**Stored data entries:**
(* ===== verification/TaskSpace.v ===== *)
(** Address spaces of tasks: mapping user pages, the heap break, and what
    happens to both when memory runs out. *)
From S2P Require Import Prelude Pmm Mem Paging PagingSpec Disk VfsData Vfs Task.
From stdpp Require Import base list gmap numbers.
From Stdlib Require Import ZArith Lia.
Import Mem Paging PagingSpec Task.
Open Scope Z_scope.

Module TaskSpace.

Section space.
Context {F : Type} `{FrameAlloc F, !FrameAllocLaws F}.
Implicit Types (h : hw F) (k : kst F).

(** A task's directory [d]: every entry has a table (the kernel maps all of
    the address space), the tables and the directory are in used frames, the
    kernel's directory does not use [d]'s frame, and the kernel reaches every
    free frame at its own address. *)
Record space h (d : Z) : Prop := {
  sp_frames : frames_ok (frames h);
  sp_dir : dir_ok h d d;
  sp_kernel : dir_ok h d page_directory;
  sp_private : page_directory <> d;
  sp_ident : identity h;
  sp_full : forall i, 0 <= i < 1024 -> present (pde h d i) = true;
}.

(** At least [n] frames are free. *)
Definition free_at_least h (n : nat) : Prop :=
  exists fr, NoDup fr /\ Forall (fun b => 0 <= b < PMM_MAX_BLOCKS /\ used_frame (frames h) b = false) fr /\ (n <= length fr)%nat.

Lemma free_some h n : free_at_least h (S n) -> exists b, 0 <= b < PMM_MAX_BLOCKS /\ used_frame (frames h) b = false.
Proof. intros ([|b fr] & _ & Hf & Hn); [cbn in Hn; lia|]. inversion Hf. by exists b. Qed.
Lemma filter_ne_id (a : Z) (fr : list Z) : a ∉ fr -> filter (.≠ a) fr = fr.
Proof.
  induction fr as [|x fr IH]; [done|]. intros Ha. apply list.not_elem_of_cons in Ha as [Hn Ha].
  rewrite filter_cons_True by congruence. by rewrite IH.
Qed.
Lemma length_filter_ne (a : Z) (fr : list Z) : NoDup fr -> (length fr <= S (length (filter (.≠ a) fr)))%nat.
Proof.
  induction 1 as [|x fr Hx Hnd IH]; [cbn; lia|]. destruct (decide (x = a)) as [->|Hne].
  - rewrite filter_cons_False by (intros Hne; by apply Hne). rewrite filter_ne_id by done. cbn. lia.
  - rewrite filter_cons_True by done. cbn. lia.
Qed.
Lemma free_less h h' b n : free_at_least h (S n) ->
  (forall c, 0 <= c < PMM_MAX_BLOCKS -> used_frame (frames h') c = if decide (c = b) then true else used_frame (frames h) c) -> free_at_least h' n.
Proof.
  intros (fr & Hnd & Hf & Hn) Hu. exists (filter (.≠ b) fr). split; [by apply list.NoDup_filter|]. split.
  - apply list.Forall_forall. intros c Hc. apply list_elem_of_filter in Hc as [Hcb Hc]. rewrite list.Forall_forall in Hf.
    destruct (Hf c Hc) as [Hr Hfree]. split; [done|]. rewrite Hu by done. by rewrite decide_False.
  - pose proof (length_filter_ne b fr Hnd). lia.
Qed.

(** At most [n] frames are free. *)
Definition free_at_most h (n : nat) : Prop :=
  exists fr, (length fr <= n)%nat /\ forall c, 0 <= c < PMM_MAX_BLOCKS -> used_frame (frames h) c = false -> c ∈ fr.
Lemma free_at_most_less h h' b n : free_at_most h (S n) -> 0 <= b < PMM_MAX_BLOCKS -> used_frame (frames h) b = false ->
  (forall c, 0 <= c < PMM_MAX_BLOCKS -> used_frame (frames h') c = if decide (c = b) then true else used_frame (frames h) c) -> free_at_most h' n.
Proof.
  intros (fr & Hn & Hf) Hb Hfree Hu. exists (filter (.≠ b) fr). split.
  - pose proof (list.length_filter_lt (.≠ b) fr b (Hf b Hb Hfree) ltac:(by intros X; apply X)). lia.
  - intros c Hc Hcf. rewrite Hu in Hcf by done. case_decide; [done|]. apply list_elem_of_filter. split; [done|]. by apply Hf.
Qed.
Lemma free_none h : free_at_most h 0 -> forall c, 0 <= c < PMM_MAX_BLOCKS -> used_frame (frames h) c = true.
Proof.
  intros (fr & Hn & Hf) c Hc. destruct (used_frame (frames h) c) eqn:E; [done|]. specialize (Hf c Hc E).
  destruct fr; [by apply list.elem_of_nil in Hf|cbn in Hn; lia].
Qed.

--

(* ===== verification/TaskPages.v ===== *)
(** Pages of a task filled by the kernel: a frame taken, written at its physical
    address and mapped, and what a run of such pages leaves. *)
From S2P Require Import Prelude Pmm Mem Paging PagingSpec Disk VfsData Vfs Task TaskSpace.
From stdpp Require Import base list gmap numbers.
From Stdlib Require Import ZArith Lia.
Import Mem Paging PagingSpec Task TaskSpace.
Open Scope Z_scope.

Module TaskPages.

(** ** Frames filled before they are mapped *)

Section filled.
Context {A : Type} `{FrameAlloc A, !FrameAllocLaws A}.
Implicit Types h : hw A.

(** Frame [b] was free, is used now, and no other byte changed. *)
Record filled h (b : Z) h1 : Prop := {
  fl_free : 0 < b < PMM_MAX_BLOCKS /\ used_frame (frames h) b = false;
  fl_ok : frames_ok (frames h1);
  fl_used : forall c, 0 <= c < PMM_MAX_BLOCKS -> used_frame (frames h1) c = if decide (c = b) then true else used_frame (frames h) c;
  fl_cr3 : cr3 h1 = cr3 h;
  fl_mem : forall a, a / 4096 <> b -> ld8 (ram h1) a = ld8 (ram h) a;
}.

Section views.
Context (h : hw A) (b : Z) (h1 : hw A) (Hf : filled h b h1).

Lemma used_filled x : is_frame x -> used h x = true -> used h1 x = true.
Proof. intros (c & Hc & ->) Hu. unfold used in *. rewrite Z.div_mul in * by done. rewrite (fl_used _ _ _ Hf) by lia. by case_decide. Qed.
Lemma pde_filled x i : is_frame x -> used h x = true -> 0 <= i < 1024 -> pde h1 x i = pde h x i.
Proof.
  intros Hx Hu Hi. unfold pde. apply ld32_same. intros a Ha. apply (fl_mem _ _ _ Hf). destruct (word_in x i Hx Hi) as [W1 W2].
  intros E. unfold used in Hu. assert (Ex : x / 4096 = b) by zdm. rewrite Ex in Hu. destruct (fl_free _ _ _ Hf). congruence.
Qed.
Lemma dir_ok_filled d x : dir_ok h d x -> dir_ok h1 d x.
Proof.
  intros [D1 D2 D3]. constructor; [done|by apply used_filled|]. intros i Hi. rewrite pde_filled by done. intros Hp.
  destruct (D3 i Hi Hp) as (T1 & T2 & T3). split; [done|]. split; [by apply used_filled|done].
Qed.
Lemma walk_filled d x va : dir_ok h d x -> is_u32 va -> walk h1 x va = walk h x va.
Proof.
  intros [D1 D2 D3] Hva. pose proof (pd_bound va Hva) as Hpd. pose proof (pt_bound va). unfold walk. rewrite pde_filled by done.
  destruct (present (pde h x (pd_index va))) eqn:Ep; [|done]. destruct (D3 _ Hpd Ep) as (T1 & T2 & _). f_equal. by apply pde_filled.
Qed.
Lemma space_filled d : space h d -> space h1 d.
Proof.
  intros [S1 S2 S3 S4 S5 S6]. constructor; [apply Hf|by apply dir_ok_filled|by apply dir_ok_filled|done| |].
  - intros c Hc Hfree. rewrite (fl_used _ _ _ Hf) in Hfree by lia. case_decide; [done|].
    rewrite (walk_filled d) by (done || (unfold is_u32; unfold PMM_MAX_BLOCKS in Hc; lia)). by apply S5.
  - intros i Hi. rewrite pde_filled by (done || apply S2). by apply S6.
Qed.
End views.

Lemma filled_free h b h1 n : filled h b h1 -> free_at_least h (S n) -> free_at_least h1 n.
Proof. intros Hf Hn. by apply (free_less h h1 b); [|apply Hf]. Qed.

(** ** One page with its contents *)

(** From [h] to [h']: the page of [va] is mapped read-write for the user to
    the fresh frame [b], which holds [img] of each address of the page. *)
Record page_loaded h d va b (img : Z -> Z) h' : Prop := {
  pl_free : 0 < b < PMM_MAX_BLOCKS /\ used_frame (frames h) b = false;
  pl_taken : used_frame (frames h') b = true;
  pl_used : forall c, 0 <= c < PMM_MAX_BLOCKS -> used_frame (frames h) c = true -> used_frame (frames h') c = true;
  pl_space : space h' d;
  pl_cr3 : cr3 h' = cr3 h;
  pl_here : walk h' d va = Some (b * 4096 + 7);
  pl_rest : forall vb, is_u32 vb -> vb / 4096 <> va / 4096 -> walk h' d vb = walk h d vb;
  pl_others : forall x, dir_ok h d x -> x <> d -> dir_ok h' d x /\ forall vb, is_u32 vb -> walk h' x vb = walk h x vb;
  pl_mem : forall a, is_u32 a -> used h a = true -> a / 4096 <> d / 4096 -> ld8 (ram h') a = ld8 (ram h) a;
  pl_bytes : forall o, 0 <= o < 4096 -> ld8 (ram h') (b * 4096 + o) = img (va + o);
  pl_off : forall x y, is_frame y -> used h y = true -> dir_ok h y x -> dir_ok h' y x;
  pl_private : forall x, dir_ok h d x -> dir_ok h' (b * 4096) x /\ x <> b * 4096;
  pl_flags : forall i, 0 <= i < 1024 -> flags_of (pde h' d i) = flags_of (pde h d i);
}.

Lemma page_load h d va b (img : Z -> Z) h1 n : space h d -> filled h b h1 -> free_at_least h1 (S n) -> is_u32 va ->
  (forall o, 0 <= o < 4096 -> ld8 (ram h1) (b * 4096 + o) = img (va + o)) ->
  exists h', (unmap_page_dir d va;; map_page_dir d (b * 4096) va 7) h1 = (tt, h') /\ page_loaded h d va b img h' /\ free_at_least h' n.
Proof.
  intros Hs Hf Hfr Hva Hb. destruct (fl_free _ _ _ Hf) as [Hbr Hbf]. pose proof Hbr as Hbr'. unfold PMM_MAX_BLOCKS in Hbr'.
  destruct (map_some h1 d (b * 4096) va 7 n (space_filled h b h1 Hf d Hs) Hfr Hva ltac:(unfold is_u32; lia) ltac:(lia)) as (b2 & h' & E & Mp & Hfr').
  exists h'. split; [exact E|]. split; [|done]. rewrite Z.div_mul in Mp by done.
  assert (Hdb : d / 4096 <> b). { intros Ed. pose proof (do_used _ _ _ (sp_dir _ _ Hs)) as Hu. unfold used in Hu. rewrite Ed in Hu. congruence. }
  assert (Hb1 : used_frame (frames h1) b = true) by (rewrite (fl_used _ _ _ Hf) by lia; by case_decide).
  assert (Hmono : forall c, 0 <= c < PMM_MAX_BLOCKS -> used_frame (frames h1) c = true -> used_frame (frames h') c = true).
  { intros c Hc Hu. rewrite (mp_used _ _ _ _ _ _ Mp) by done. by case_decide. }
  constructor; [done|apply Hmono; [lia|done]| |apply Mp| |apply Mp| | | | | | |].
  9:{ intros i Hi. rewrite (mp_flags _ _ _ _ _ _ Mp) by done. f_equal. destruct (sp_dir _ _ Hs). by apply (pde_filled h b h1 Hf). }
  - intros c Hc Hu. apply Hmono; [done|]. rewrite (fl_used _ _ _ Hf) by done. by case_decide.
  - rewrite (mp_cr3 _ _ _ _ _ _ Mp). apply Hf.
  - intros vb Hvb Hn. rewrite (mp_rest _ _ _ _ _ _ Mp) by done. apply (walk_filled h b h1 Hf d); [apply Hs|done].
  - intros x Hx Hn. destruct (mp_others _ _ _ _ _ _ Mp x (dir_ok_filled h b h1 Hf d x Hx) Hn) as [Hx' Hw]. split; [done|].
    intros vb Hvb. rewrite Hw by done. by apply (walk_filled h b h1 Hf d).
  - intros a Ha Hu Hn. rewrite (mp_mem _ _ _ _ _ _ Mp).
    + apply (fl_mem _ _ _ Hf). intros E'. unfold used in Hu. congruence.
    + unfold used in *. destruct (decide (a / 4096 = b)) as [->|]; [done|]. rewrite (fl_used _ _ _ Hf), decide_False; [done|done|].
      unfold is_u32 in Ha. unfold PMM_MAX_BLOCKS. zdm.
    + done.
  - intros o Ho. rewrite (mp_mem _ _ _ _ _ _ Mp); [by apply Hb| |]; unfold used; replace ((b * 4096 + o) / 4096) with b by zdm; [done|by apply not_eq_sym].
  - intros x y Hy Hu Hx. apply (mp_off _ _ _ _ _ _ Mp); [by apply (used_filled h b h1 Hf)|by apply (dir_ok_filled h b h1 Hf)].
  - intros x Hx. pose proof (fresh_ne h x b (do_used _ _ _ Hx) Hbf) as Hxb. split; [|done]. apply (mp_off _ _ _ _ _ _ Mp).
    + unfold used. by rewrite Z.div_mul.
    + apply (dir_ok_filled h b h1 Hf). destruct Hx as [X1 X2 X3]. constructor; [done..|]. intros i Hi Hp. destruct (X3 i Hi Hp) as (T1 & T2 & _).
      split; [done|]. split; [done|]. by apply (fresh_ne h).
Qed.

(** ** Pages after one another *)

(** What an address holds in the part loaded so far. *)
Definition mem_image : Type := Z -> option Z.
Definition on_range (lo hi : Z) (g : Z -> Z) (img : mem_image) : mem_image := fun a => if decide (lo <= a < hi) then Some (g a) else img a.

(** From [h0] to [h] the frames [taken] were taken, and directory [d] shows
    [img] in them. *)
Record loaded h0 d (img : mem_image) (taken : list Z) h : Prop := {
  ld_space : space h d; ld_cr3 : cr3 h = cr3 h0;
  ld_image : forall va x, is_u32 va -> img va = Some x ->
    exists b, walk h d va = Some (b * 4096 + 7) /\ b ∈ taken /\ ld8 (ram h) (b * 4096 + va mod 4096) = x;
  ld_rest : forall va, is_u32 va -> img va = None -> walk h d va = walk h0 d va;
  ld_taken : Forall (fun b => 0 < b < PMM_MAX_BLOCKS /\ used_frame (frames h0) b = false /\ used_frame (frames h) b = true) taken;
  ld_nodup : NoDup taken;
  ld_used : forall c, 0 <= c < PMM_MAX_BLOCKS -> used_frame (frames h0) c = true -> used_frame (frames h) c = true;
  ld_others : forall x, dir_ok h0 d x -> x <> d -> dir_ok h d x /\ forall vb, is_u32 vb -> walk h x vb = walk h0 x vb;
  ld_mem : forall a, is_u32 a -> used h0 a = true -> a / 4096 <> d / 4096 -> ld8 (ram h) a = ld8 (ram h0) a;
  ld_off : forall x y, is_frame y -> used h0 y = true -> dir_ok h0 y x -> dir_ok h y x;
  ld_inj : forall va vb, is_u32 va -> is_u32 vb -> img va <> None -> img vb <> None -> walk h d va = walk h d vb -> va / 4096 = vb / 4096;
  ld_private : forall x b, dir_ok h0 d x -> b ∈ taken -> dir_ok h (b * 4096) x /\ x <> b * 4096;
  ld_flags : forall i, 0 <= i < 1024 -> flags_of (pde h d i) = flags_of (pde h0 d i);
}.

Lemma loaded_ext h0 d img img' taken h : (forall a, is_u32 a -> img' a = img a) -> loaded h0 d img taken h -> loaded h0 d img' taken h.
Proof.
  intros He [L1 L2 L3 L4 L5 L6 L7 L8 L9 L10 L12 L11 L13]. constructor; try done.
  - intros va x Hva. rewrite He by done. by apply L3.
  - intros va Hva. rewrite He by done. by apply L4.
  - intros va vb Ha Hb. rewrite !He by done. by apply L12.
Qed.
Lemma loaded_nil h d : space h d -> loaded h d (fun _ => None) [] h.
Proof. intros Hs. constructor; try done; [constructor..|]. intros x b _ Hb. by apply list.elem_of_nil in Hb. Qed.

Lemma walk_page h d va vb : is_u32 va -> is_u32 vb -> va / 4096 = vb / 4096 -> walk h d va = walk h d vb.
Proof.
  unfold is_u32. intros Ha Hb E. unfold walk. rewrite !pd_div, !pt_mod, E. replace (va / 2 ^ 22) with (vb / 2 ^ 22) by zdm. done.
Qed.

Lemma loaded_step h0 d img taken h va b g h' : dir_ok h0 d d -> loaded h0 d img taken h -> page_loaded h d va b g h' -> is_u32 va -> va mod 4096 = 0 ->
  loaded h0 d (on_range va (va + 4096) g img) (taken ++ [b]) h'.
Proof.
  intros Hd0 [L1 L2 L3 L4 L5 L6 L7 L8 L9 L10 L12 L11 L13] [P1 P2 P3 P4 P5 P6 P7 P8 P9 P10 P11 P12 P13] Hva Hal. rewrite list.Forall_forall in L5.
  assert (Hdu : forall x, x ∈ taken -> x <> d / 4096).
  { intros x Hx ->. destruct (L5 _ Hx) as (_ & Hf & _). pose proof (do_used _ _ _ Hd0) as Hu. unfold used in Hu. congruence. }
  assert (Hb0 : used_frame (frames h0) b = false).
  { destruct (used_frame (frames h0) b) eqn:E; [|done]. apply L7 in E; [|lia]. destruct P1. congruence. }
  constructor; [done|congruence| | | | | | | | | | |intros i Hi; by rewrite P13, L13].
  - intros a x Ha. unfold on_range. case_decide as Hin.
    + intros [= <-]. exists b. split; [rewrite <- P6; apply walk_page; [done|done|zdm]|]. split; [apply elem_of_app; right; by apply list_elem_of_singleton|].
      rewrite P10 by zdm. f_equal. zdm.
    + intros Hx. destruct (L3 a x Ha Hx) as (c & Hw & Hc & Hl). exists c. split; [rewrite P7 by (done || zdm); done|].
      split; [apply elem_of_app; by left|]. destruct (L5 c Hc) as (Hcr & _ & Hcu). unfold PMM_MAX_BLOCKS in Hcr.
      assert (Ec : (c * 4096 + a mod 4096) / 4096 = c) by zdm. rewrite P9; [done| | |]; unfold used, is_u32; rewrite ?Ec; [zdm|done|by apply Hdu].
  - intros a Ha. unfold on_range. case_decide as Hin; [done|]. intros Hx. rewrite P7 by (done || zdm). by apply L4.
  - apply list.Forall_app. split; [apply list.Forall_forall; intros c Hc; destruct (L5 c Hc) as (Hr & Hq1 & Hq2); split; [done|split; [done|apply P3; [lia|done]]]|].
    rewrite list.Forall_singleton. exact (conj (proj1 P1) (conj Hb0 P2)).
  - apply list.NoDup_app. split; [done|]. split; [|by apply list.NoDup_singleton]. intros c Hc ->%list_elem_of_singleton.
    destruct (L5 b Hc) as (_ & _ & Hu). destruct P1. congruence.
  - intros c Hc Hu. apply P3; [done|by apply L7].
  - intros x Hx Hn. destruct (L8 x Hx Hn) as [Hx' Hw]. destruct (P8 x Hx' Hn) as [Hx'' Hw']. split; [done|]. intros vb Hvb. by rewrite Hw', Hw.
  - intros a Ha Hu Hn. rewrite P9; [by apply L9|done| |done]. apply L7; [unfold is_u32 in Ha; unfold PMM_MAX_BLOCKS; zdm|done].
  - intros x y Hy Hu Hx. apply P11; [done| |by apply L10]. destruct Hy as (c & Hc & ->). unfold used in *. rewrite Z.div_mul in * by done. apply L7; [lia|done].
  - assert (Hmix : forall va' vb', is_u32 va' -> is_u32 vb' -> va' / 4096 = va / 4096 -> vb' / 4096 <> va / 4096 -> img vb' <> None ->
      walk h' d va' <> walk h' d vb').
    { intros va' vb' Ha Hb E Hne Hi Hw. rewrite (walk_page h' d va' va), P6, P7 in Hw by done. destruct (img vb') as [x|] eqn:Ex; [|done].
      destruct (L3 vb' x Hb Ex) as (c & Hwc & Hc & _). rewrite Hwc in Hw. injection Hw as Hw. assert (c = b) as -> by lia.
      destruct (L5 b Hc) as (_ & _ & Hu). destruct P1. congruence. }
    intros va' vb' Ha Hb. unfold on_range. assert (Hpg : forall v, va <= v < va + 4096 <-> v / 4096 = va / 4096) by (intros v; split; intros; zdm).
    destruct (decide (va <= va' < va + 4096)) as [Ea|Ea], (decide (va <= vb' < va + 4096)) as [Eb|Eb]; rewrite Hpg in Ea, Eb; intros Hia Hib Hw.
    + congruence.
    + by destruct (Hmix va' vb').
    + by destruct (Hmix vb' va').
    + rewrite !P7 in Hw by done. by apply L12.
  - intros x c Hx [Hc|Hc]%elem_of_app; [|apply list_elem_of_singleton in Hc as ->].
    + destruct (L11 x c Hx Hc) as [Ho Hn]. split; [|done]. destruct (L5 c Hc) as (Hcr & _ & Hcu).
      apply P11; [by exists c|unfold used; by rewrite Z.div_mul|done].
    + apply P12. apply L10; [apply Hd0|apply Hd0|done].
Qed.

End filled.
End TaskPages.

**Directions:**
The answer must consist of every line from the entries that holds the string "FrameAllocLaws".

**Solution to this task:**
Context {F : Type} `{FrameAlloc F, !FrameAllocLaws F}.
Context {A : Type} `{FrameAlloc A, !FrameAllocLaws A}.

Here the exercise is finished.